Findings about MenB-4C vaccine effectiveness and duration of protection presented in this review offer promise about the feasibility and public health impact of a gonorrhea vaccine after previous unsuccessful clinical trials [7]. Mathematical modeling studies suggest that a vaccine with moderate effectiveness and duration of protection like the estimates and duration of protection reported in this systematic review, can result in significant reductions gonorrhea incidence, prevalence, and gonorrhea-attributable healthcare costs, and mitigate the threat of antimicrobial resistant gonorrhea [36–40].

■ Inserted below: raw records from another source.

(* ===== verification/Usb.v ===== *)
(** * The USB back end on Linux: usb_vendors.cpp, usb_linux.c (host) and
    usb_linux_client.c (device)

    The host looks through the descriptors of every USB device for the ADB
    interface and moves packets through the bulk endpoints it finds; the device
    describes that interface to the kernel and serves the endpoints.

    The machine is little-endian.  Locks are not modelled: a thread runs until
    it gives up a lock to wait, and what the other threads have done to a
    handle by the time it goes on is the parameter [others]. *)

From S2P Require Import Prelude Effects DList Os Sysdeps Wire Globals Fdevent Transport Sockets Registry Host AdbClient.

(** ** Vendors (usb_vendors.cpp, transport_usb.cpp) *)

Module Usb.
Import Client.

Definition builtInVendorIds : list Z :=
  [
   0x0502; 0x1f3a; 0x1b8e; 0x16d5; 0x0e79; 0x0b05; 0x1d91; 0x04b7; 0x1219; 0x413c;
   0x03fc; 0x297f; 0x2207; 0x0489; 0x04c5; 0x0f1c; 0x091e; 0x0414; 0x1e85; 0x18d1;
   0x201e; 0x19a5; 0x109b; 0x03f0; 0x0bb4; 0x12d1; 0x2314; 0x8087; 0x067e; 0x2420;
   0x2237; 0x24e3; 0x2116; 0x0482; 0x1949; 0x17ef; 0x2006; 0x1004; 0x25e3; 0x22b8;
   0x0db0; 0x0e8d; 0x0409; 0x2080; 0x0955; 0x22d9; 0x2257; 0x2836; 0x10a9; 0x1d4d;
   0x0471; 0x04da; 0x1662; 0x29e4; 0x1d45; 0x05c6; 0x0408; 0x2207; 0x04e8; 0x04dd;
   0x1f53; 0x054c; 0x0fce; 0x1bbb; 0x1d09; 0x2340; 0x0451; 0x0930; 0xe040; 0x0531;
   0x2717; 0x2916; 0x1ebf; 0x19d2].

Definition VENDOR_COUNT_MAX : nat := 128.

Definition INT_MAX : Z := 2 ^ 31 - 1.

Definition EINVAL : Z := 22.

(** [snprintf(buff, len, "%s/%s/%s", home, ANDROID_PATH, ANDROID_ADB_INI)],
    nothing when it does not fit *)
Definition build_path (len : Z) (home : bytes) : option bytes :=
  let path := home ++ str "/.android/adb_usb.ini" in
  if Z.of_nat (length path) >=? len then None else Some path.

Definition get_adb_usb_ini (len : Z) : M world (option bytes) :=
  r ← syscall (Getenv (str "HOME"));
  mret (build_path len (match r with Ok (Some home) => home | _ => str "/tmp" end)).

Section vendors.
(** [strtol(s, NULL, 0)]: the value, and ERANGE or EINVAL when it sets [errno]. *)
Context (strtol : bytes -> Z * option Z).

(** The lines of the file; [vendorIds] is the part of the array in use. *)
Definition read_vendors (f : Z) (ids : list Z) : M world (list Z) :=
  loop (fun ids =>
    l ← syscall (Fgets f PATH_MAX);
    match l with
    | Ok (Some temp) =>
        if nth 0 temp 0 =? 35 then mret (inl ids) else
        let '(value, e) := strtol (cstr temp) in
        (match e with Some e => set_errno e | None => skip end);;
        err ← get_errno;
        if (err =? EINVAL) || (err =? ERANGE) || (value >? INT_MAX) || (value <? 0)
        then abort "Invalid content in adb_usb.ini. Quitting." else
        if (VENDOR_COUNT_MAX <=? length ids)%nat then undef "write after vendorIds" else
        let ids := ids ++ [value] in
        mret (if (length ids =? VENDOR_COUNT_MAX)%nat then inr ids else inl ids)
    | _ => mret (inr ids)
    end) ids.

(** The vendors known afterwards. *)
Definition usb_vendors_init : M world (list Z) :=
  if (VENDOR_COUNT_MAX <? length builtInVendorIds)%nat then abort "VENDOR_COUNT_MAX not big enough for built-in vendor list." else
  if (VENDOR_COUNT_MAX =? length builtInVendorIds)%nat then mret builtInVendorIds else
  temp ← get_adb_usb_ini PATH_MAX;
  match temp with
  | None => mret builtInVendorIds
  | Some path =>
      f ← syscall (Fopen path);
      match f with
      | Err _ => mret builtInVendorIds
      | Ok f => ids ← read_vendors f builtInVendorIds; syscall (Fclose f);; mret ids
      end
  end.
End vendors.

Definition ADB_CLASS : Z := 0xff.
Definition ADB_SUBCLASS : Z := 0x42.
Definition ADB_PROTOCOL : Z := 0x1.

Fixpoint is_adb_interface (vendorIds : list Z) (vid usb_class usb_subclass usb_protocol : Z) : bool :=
  match vendorIds with
  | [] => false
  | id :: ids =>
      if vid =? id then (usb_class =? ADB_CLASS) && (usb_subclass =? ADB_SUBCLASS) && (usb_protocol =? ADB_PROTOCOL)
      else is_adb_interface ids vid usb_class usb_subclass usb_protocol
  end.

(** ** Descriptors (usb_linux.c) *)

(** linux/usb/ch9.h *)
Definition USB_DT_DEVICE : Z := 1.
Definition USB_DT_CONFIG : Z := 2.
Definition USB_DT_STRING : Z := 3.
Definition USB_DT_INTERFACE : Z := 4.
Definition USB_DT_ENDPOINT : Z := 5.
Definition USB_DT_DEVICE_SIZE : nat := 18.
Definition USB_DT_CONFIG_SIZE : nat := 9.
Definition USB_DT_INTERFACE_SIZE : nat := 9.
Definition USB_DT_ENDPOINT_SIZE : nat := 7.
Definition USB_ENDPOINT_XFER_BULK : Z := 2.
Definition USB_DIR_IN : Z := 0x80.
Definition USB_DIR_OUT : Z := 0.

(** What [register_device_callback] is called with. *)
Record found := {
  f_ep_in : Z;
  f_ep_out : Z;
  f_ifc : Z;
  f_zero_mask : Z;
}.

(** How the search through the descriptors of a device ends: with or without a
    match, at a byte that was not read, or never. *)
Inductive scanned :=
| Found (f : found)
| NotFound
| Indeterminate
| Forever.

(** The field of one or two bytes at an offset of a descriptor. *)
Definition u8_at (d : bytes) (i : nat) : Z := nth i d 0.

Definition u16_at (d : bytes) (i : nat) : Z := nth i d 0 + 256 * nth (S i) d 0.

(** The match: which endpoint is in and which is out. *)
Definition match_endpoints (interface ep1 ep2 : bytes) (zero_mask : Z) : found :=
  let zero_mask := if u8_at interface 7 =? 1 then u32 (u16_at ep1 4 - 1) else zero_mask in
  if has (u8_at ep1 2) USB_DIR_IN
  then {| f_ep_in := u8_at ep1 2; f_ep_out := u8_at ep2 2; f_ifc := u8_at interface 2; f_zero_mask := zero_mask |}
  else {| f_ep_in := u8_at ep2 2; f_ep_out := u8_at ep1 2; f_ifc := u8_at interface 2; f_zero_mask := zero_mask |}.

Definition not_endpoint (ep : bytes) : bool :=
  negb (u8_at ep 0 =? Z.of_nat USB_DT_ENDPOINT_SIZE) || negb (u8_at ep 1 =? USB_DT_ENDPOINT).

(** [while (bufptr < bufend)] with [bufptr] at the offset [p] of what was read;
    a descriptor of length 0 is looked at again and again. *)
Fixpoint scan_descriptors (fuel : nat) (vendorIds : list Z) (vid : Z) (mem : bytes) (p : nat) (zero_mask : Z) : scanned :=
  match fuel with
  | O => Forever
  | S fuel' =>
      if (length mem <=? p)%nat then NotFound else
      match mem !! p, mem !! S p with
      | Some len, Some type =>
          let q := (p + Z.to_nat len)%nat in
          if type =? USB_DT_INTERFACE then
            if negb (len =? Z.of_nat USB_DT_INTERFACE_SIZE) then NotFound else
            if (length mem <? q)%nat then Indeterminate else
            let interface := take USB_DT_INTERFACE_SIZE (drop p mem) in
            if (u8_at interface 4 =? 2) &&
               is_adb_interface vendorIds vid (u8_at interface 5) (u8_at interface 6) (u8_at interface 7) then
              let ep1 := take USB_DT_ENDPOINT_SIZE (drop q mem) in
              let ep2 := take USB_DT_ENDPOINT_SIZE (drop (q + USB_DT_ENDPOINT_SIZE) mem) in
              let q := (q + USB_DT_ENDPOINT_SIZE + USB_DT_ENDPOINT_SIZE)%nat in
              if (length mem <? q)%nat || not_endpoint ep1 || not_endpoint ep2 then NotFound else
              if negb (u8_at ep1 3 =? USB_ENDPOINT_XFER_BULK) || negb (u8_at ep2 3 =? USB_ENDPOINT_XFER_BULK)
              then scan_descriptors fuel' vendorIds vid mem q zero_mask
              else Found (match_endpoints interface ep1 ep2 zero_mask)
            else scan_descriptors fuel' vendorIds vid mem q zero_mask
          else scan_descriptors fuel' vendorIds vid mem q zero_mask
      | _, _ => Indeterminate
      end
  end.

(** The checks before the loop.  A turn of the loop that goes on moves [bufptr],
    or is repeated for ever: more turns than bytes mean the latter. *)
Definition scan_device (vendorIds : list Z) (mem : bytes) : scanned :=
  if (length mem <? USB_DT_DEVICE_SIZE + USB_DT_CONFIG_SIZE)%nat then NotFound else
  let device := take USB_DT_DEVICE_SIZE mem in
  if negb (u8_at device 0 =? Z.of_nat USB_DT_DEVICE_SIZE) || negb (u8_at device 1 =? USB_DT_DEVICE) then NotFound else
  let config := take USB_DT_CONFIG_SIZE (drop USB_DT_DEVICE_SIZE mem) in
  if negb (u8_at config 0 =? Z.of_nat USB_DT_CONFIG_SIZE) || negb (u8_at config 1 =? USB_DT_CONFIG) then NotFound else
  scan_descriptors (S (length mem)) vendorIds (u16_at device 8) mem (USB_DT_DEVICE_SIZE + USB_DT_CONFIG_SIZE) 0.

(** ** Handles of the host (usb_linux.c) *)

Record usb_handle := {
  uh_prev : ptr;
  uh_next : ptr;
  fname : bytes;
  desc : Z;
  ep_in : Z;
  ep_out : Z;
  zero_mask : Z;
  writeable : bool;
  urb_out_status : Z;
  urb_out_actual : Z;
  urb_in_busy : bool;
  urb_out_busy : bool;
  dead : bool;
  mark : bool;
  reaper_thread : bool;
}.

Data that are essential to our complete understanding of the cross-protective effect of the MenB-4C vaccine are still lacking. There is no known serological correlate of vaccine-induced protection. Identifying a serological correlate of protection is important to understanding the immunological basis of MenB-4C vaccine-induced anti-gonococcal immunity and duration of protection (12). Vaccine effectiveness estimates by anatomic sites (urogenital, rectal, and pharyngeal) are needed. Because extragenital N. gonorrhoeae is generally less susceptible to antimicrobial treatment and more likely to go undetected in the absence of routine screening [26, 41], anatomic-site vaccine effectiveness estimates are critical to evaluating the public health impact of a gonorrhea. Several ongoing clinical trials are addressing these gaps by researching a serological correlate of protection (NCT04722003, NCT04094883, ACTRN12619001478101) and assessing the efficacy of MenB-4C to prevent genital and extragenital gonorrhea (NCT04297436, NCT04350138, NCT04415424, NCT05294588, NCT05766904, NCT04597424).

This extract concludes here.